EFFECT OF CHANGES MADE BY WAYS & MEANS COMMITTEE (Second Substitute):

EFFECT OF CHANGES MADE BY HEALTH & LONG TERM CARE COMMITTEE (First Substitute):

Appropriation: None.

Fiscal Note: Available.

Creates Committee/Commission/Task Force that includes Legislative members: No.

Effective Date: Ninety days after adjournment of session in which bill is passed.

Staff Summary of Public Testimony on Original Bill (Health & Long Term Care): The committee recommended a different version of the bill than what was heard. PRO: Every Washingtonian should have access to the comprehensive health care that they deserve. This is building on work done last session to ensure individuals have access to reproductive services in Washington. There is not much time to ensure individuals have access to comprehensive reproductive health care with plan offerings planned for 2021 that do not include all health plan benefits. If there is a mechanism that would prevent carriers from passing along the costs of paying for these services to their enrollees, then there is a desire to work on additional language. The hope is to develop mechanisms to protect individuals and ensure that they are receiving information about what services are covered by a plan in as many ways as possible. This bill is critical for consumer protection and market fairness. Individuals are already required to pay for these services in their premiums, since they are state required services. It is not fair to permit these carriers to not pay for these services. It should be made crystal clear, up front, when an individual looks to purchase an insurance plan, what benefits the plan excludes. This bill would capture any state required service that a plan chooses not to cover. It is important to ensure enrollees have timely access to information. There is hope that the bill could also be expanded to require OIC or another state agency to make information available to enrollees on how to access services.

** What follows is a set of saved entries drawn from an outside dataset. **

(* ===== verification/Prelude.v ===== *)
(** * Verification of the 6.824 (2022) distributed-systems labs

    The program (Go, under src/src) is a stack of services: a Raft consensus
    library ([raft]); a key/value server replicated by it ([kvraft]); a controller
    that assigns shards to replica groups ([shardctrler]), replicated by it too; a
    sharded key/value service ([shardkv]) whose groups replicate themselves with
    Raft, follow the controller's configurations and hand shards to each other; and,
    on its own, a MapReduce coordinator with its workers ([mr]).  A service gives
    commands to its Raft peer ([Start]) and applies what Raft commits ([ApplyMsg] on
    the apply channel); clerks retry requests until a server answers, so services
    recognise repeated requests by client and request number.  Below and beside them
    are the tools the tests stand on: the simulated network [labrpc] all calls of the
    services go through, the linearizability checker [porcupine] with its model of a
    key/value store, and the sequential MapReduce with the example applications.

    ** How Go is modelled

    A critical section of a mutex is one definition from state to state; a handler
    that waits on a condition variable or channel is two definitions, up to the wait
    and after it.  A function that can panic returns an option ([None] is a panic).
    A goroutine loop is the definition of one round.  [int] is [Z]; int64 counters
    wrap ([wrap64]).  A Go map is a [gmap]; where the order of a range loop over a
    map is visible in the code, that order is an argument constrained only to be a
    permutation.  RPCs that leave the component, the clock and random numbers are
    arguments.  Loops that poll until something happens take fuel, and the theorems
    about them state how much is enough.  The helpers are in this file: slices
    ([index], [store], [slice]), record update ([r <| f := v |>]), the tactics
    [zbool], [zlen_lia], [inv_bind] and the lemmas on lists the components share.

    ** Files

    - [Decimals]: decimal numbers as strconv and fmt read and print them.
    - [LabGob] (labgob/labgob.go): serialisation as the interface [Gob], a
      round-trip law, and a concrete codec that inhabits it.  [GobCheck]: the walks over
      types and values with which labgob warns, [checkType_complete].
    - [Persister] (raft/persister.go): stable storage.
    - [Raft] (raft/raft.go): the peer, record [Raft], and every function of the file:
      [AppendEntries] ([checkPrev], [mergeEntries], [advanceCommit]),
      [RequestVote], [InstallSnapshot], [Snapshot], [Start], [replicateLog] and the
      handling of replies, [updateCommitIndex], the apply loop, [ticker], [Make],
      [persist] and [readPersist].
    - [RaftLog], [RaftState]: one peer.  [AppendEntries_correct] gives the contract of
      the handler on each branch (log, reply, commit index, term and vote);
      [replicate_success] and [conflict_backs_up] relate
      what a leader sends to what a follower does; [updateCommitIndex_correct],
      [applyLog_delivers], [Snapshot_correct], [RequestVote_correct] are the other
      operations; [peer_invariant] and [peer_total] cover all of them (well-formed
      state kept, the log always on stable storage, no panic);
      [promises_survive_restart] says when term and vote are there too.
      [conflict_term_not_persisted], [install_term_not_persisted] and
      [commit_index_regresses] show where the code falls short of Raft.
    - [Voting]: an abstract voting machine with its safety invariant.
    - [RaftElection]: a cluster of peers and messages, executable ([cstep]), its
      refinement to the voting machine ([cluster_refines_voting]) and
      [election_safety]: at most one leader per term in runs without restarts.
      [two_leaders_after_restart] is a run with a restart and two leaders.
    - [Replication]: an abstract machine of terms, logs, votes and agreements with
      the safety argument of Raft: logs that agree on a term agree below it, a later
      leader has what was committed, committed logs never disagree.  [RaftSafety]:
      the cluster refines it in runs without snapshots and restarts
      ([cluster_refines_replication]), hence [log_matching], [leader_completeness],
      and [state_machine_safety] (no two peers apply different commands at an index).
      [install_keeps_conflict] is a run with a snapshot that leaves conflicting entries
      in a log.  [RaftRepair]: what every reply in flight says of the logs when it was
      sent, so that conflicts are handled rightly however late they come, and rounds of
      replication end with the follower holding the leader's log
      ([cluster_repairs_logs]).
    - [RaftFrame], [ApplyStream]: what the events of a cluster leave alone, and the
      rounds of the apply loops: a service receives the commands of one log in order
      ([CRel], [round_ok]).
    - [RaftHarness] (raft/config.go): the checks of the Raft tests; the appliers never
      object to what a cluster commits ([harness_never_objects]; [nCommitted] reads the
      copies of the servers one after another), [checkOneLeader_round] and
      [one_correct].
    - [RaftApi]: the class of what a service uses of Raft, with the instance for
      [Raft]; the services are proved against the class.
    - [Dedup]: sessions: executing a log with duplicates equals executing the first
      occurrence of each request.  [Clerk]: the retry loop of the clerks.
    - [KVRaft] (kvraft/server.go, client.go, common.go): the server and the clerk;
      [applyLog_exactly_once], [kv_exactly_once] (acknowledged requests are executed
      exactly once), [snapshot_equals_replay], [clerkGet_correct].
    - [ShardCtrler] (shardctrler/server.go, client.go, common.go): the controller.
      [Rebalance]: [rebalanceConfig] ends within one round per group (its fuel) and
      what it leaves.  [CtrlerState]: histories of configurations, with any number of groups
      ([join_leave_correct]), [query_retry_loses_config], agreement of replicas whatever the map order
      ([replicas_agree]), [ctrler_exactly_once], [Query_correct]; the module
      [CtrlerExamples] has runs in which balance, shards or answers are lost.
    - [ShardKV] (shardkv/server.go, client.go, common.go): the sharded server and its
      clerk.  [Migration]: the log of a group ([shardkv_invariant],
      [applyOp_request], [request_once]), configuration changes
      ([doUpdateConfig_partition]) and the transfer of a shard from the dock of one
      group to another ([shard_handover]).  [ShardService]: snapshots
      ([shard_snapshot_replay]; [agrees] lists what two servers have in common), garbage collection ([clean_correct], and
      [clean_drops_unpulled], a run in which it loses a shard), the pulls a leader
      starts ([checkMissShards_correct]) and the clerk ([clerkGet_finds_owner]).
    - [ShardGroups]: the groups of a sharded service as their logs leave them.  All
      logs are one sequence of commits; [winv] says that every shard is with one group
      or in one dock, with the data of one map and the sessions of the requests
      executed, and whatever the groups propose keeps it ([committed_winv]).
      [ShardReplicas]: a server is a replica of its group ([rep]), whatever the order
      of its maps and the docks it has cleaned.
    - [ShardSystem]: the controller, servers, clerks and clients as one system,
      executable ([step]): requests, handlers that wait, the apply loop, snapshots,
      restarts, configurations, pulls and Hellos are its events, over [Peer], a Raft
      peer as the servers see it.  [ShardSafety]: its invariant [sinv], kept by every
      event ([sinv_step]).  [ShardLinear]: in every run the groups are one store
      ([shardkv_one_store]) and the clients' histories are linearizable
      ([shardkv_linearizable]), as long as the configurations keep assigning shard 0;
      [leave_all_loses_data] is a run in which they do not.
    - [MapReduce] (mr/coordinator.go, worker.go, rpc.go): the coordinator, the worker
      loops as a step relation with crashes, [mapreduce_correct] (the output of a
      finished job) and [DispatchTask_lease].  [MRSequential] (main/mrsequential.go):
      the sequential program and [mapreduce_equals_sequential].  [MRProcesses]
      (main/mrcoordinator.go, main/mrworker.go): the programs as processes with their
      command lines, plugins and calls; when one of them returns the job is done
      ([mrprocesses_correct]), and workers do not outlive the coordinator, whatever the
      order of events ([mrworkers_end]).  [MRApps] (mrapps/wc.go,
      indexer.go, crash.go, nocrash.go, early_exit.go): the applications, splitting
      into words ([FieldsFunc_correct]), [wc_counts] and [indexer_lists].  [MRTiming]
      (mrapps/mtiming.go, rtiming.go, jobcount.go): the applications that watch the
      workers through files; a system call of [nparallel] is a step of its own, and
      numbers of dead processes are used again ([nparallel_counts], [jobcount_counts]).
    - [Bitset] (porcupine/bitset.go): sets of operations in words of 64 bits,
      [bitset_refines_set].  [Porcupine] (porcupine/checker.go, model.go,
      porcupine.go): entries, the linked list in a heap, the search ([checkRound] is
      one round of its loop), the parallel check and the interface.  [LinkedList]:
      the list as a chain of nodes; [lift] takes an operation out and [unlift] puts
      the heap back as it was.  [Linearize]: histories of entries, partial
      linearizations ([linp]) and the part of the list that is left ([cur]).
      [LinearSearch]: what a run of the loop does from a pair of operations left and
      state ([explore]).  [LinearCheck]: the whole of [checkSingle].  [Histories]:
      [linearizable] for lists of operations, and that the entries say the same.
      [LinearVerdict]: [checkSingle_correct], and the verdict of [checkParallel] for
      any arrival of results and timeout ([arrivals]).
    - [KvModel] (models/kv.go): the key/value model, [kv_locality] (checking key by
      key is enough) and [kv_check_correct], from a recorded history to the verdict.
      [Visualize] (porcupine/visualization.go): the data of the checker's web page,
      [visualization_faithful].
    - [Recording] (the clients of kvraft/test_test.go and shardkv/test_test.go): clients
      that call clerks and record operations with times, for any service, and how a
      history is shown to be linearizable ([blocks_linearizable]).
    - [KvHistory]: these clients on the abstract service of [KVRaft]; the recorded
      history is linearizable ([recorded_linearizable]).  [lstep]: a service with one
      log and no servers.  [KvCluster]: the whole kvraft
      service, [KVServer]s on the Raft cluster with clerks and clients, executable
      ([wstep]); it refines the service with one log ([kvraft_refines_log]), so the tests'
      histories are linearizable and porcupine says so ([kvraft_linearizable]).
    - [LabRpc] (labrpc/labrpc.go): network, servers, services and calls, the goroutines
      of a call as steps ([step]).  [RpcContract]: what a call means
      ([call_contract], [deleted_server_silent], [reliable_call], [call_returns],
      [counters_correct], [dispatch_runs_method]).
    - [HarnessNet] (raft/config.go): end points and links; module [RaftNet]: connecting,
      crashing and restarting the servers of a Raft test, with what they save in between
      ([links_follow_connections]).
      [ServiceHarness] (kvraft/config.go): servers, clerks and partitions
      ([leader_in_minority]).  [CtrlerHarness] (shardctrler/config.go): the same code with
      another [Leader].  [Reports] (util.go, config.go): debug output, and what
      tests do before and after their bodies.  [ShardHarness] (shardkv/config.go): controllers, groups and
      clerks ([shard_links]).

    The modules [PeerExamples], [ElectionExamples], [SafetyExamples], [RepairExamples], [KVExamples], [CtrlerExamples],
    [ShardExamples], [MRExamples], [AppExamples], [CheckerExamples], [RpcExamples],
    [BenchExamples], [ServiceExamples], [VisualizeExamples], [GobCheckExamples],
    [HarnessExamples], [ShardHarnessExamples], [ShardSystemExamples], [ProcessExamples]
    and [TimingExamples] apply the theorems with hypotheses to concrete runs.

    ** Fuel

    [balanceLoop] gets one round per group and is proved to need no more.  The loops
    that wait for another process ([retry], [pullLoop], [clerkLoop]) have no bound of
    their own; the theorems give the number of rounds in terms of when the other side
    answers.  The loop of [checkSingle] is exponential; [enoughFor] bounds its rounds
    by the number of operations, and more fuel does not change the answer.
    [reduceLoop] gets one round more than there are pairs.  [checkType] needs one more
    than there are types left to look at.  [poll] and [oneLoop] end when the clock has
    gone on for long enough.

    ** What is not modelled

    The tests themselves, apart from the clients that record histories; random strings
    and seeds.  Restarts and snapshots in the runs of [KvCluster] and [RaftHarness]:
    with them the code does not keep Raft's guarantees ([two_leaders_after_restart],
    [install_keeps_conflict]).  [ShardSystem] has both, over a peer that keeps them;
    it is not put on the cluster of [RaftElection].  A coordinator that
    cannot open its socket.  Errors of [os.CreateTemp] and [os.Rename] that worker.go
    ignores.  Writes of a crashed Raft instance to its own persister, which the harness
    has replaced by a copy.  Names whose first letter is not ASCII ([upperFirst]).
    Decoding a reply into a variable that is not new ([LabRpc] says who does).
    Sharing of a slice's backing array between the log and messages in flight: slices
    are values, so [replicateLog] sends a copy of the entries.  Time in the network: a delay is a step taken later, so nothing is said
    about how long a call takes.  A handler is one step of the network; its critical
    sections are in the models of the services.  The HTML page of porcupine's
    visualisation, and the command lines of servers that are not in the repository
    (lockd, viewd, pbd, diskvd and their clients).

    ** Next

    Safety of Raft with snapshots, for runs in which no log conflicts with a snapshot,
    and the sharded service on it; progress of a migration; the event interface of the
    checker. *)

From stdpp Require Export prelude gmap strings list sorting.
From Stdlib Require Export ZArith Lia.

Persons Testifying (Health & Long Term Care): PRO: Senator Emily Randall, Prime Sponsor; Emily Murphy, NARAL Pro-Choice Washington.

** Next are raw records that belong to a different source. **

Lemma checkType_walked fuel t st st' : checkType fuel t st = Some st' → walked (t =.) 0 st st' ∧ t ∈ checked st'.
Proof.
  revert t st st'. induction fuel as [|fuel IH]; intros t st st' HC; [done|]. cbn [checkType] in HC. case_decide as Hin.
  { injection HC as <-. split; [apply (walked_weaken (λ _, False) _ 0); [done|done|apply walked_refl]|done]. }
  set (st1 := mkState _ _ _ ({[t]} ∪ checked st) (errorCount st) (printed st)) in HC.
  assert (∃ from, walked from (lowerFields t) st1 st' ∧ (∀ v, from v → v ∈ children t) ∧ ∀ v, v ∈ children t → v ∈ checked st') as (from & [M D F C] & Hfrom & Hch).
  { unfold lowerFields, children. destruct (kindOf t) as [name fields|e|e|e|k e|b|].
    - destruct (fields_walked (checkType fuel) name fields st1 st' IH HC) as [? ?]. eexists. split_and!; [done|done|done].
    - destruct (IH _ _ _ HC) as [? ?]. eexists. split_and!; [done|intros v <-; by left|intros v ->%list_elem_of_singleton; done].
    - destruct (IH _ _ _ HC) as [? ?]. eexists. split_and!; [done|intros v <-; by left|intros v ->%list_elem_of_singleton; done].
    - destruct (IH _ _ _ HC) as [? ?]. eexists. split_and!; [done|intros v <-; by left|intros v ->%list_elem_of_singleton; done].
    - inv_bind HC. destruct (IH _ _ _ E) as [W1 H1], (IH _ _ _ HC) as [W2 H2]. eexists. split_and!; [exact (walked_trans _ _ _ _ _ _ _ W1 W2)| |].
      + intros v [<-| <-]; [by left|right; by left].
      + intros v [->| ->%list_elem_of_singleton]%elem_of_cons; [by apply (wk_mono _ _ _ _ W2)|done].
    - injection HC as <-. eexists. split_and!; [apply (walked_refl (λ _, False))|done|by intros ? ?%elem_of_nil].
    - injection HC as <-. eexists. split_and!; [apply (walked_refl (λ _, False))|done|by intros ? ?%elem_of_nil]. }
  cbn [st1 checked errorCount] in *. assert (t ∈ checked st') as Ht by set_solver. split; [|done]. split.
  - set_solver.
  - intros u v Hu Hu' Hv. destruct (decide (u = t)) as [->|Hne]; [by apply Hch|]. eapply D; [done|set_solver|done].
  - intros u [Hu|(v & Hv & Hr)]%F.
    + apply elem_of_union in Hu as [->%elem_of_singleton|?]; [right; exists t; split; [done|constructor]|by left].
    + right. exists t. split; [done|]. eapply reachable_trans; [|done]. eapply reach_step; [constructor|by apply Hfrom].
  - rewrite C. assert (checked st' ∖ checked st = {[t]} ∪ checked st' ∖ ({[t]} ∪ checked st)) as ->.
    { apply set_eq. intros x. destruct (decide (x = t)); set_solver. }
    rewrite total_union, total_singleton by set_solver. lia.
Qed.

Persons Signed In To Testify But Not Testifying (Health & Long Term Care): No one.

Staff Summary of Public Testimony on First Substitute (Ways & Means): The committee recommended a different version of the bill than what was heard. PRO: This bill is critical for consumer protection. The state should not have to absorb costs for mandatory benefits. Consumers should have a clear understanding about what they are buying when they purchase health coverage. Health plans should be transparent about what benefits they offer and exclude. Consumers need access to the same benefits that all other consumers have. This is a fairness and equity issue. By some carriers not providing all mandated benefits, this also creates financial inequities between plans. We would like to make sure there is consistency and continuity in the bill language. We have provided suggestions to clarify the bill language.

Persons Testifying (Ways & Means): PRO: Emily Murphy, NARAL Pro-Choice Washington; Lonnie Johns-Brown, Office of the Insurance Commissioner; Steve Breaux, Planned Parenthood Votest NW & Hawaii.

Persons Signed In To Testify But Not Testifying (Ways & Means): No one.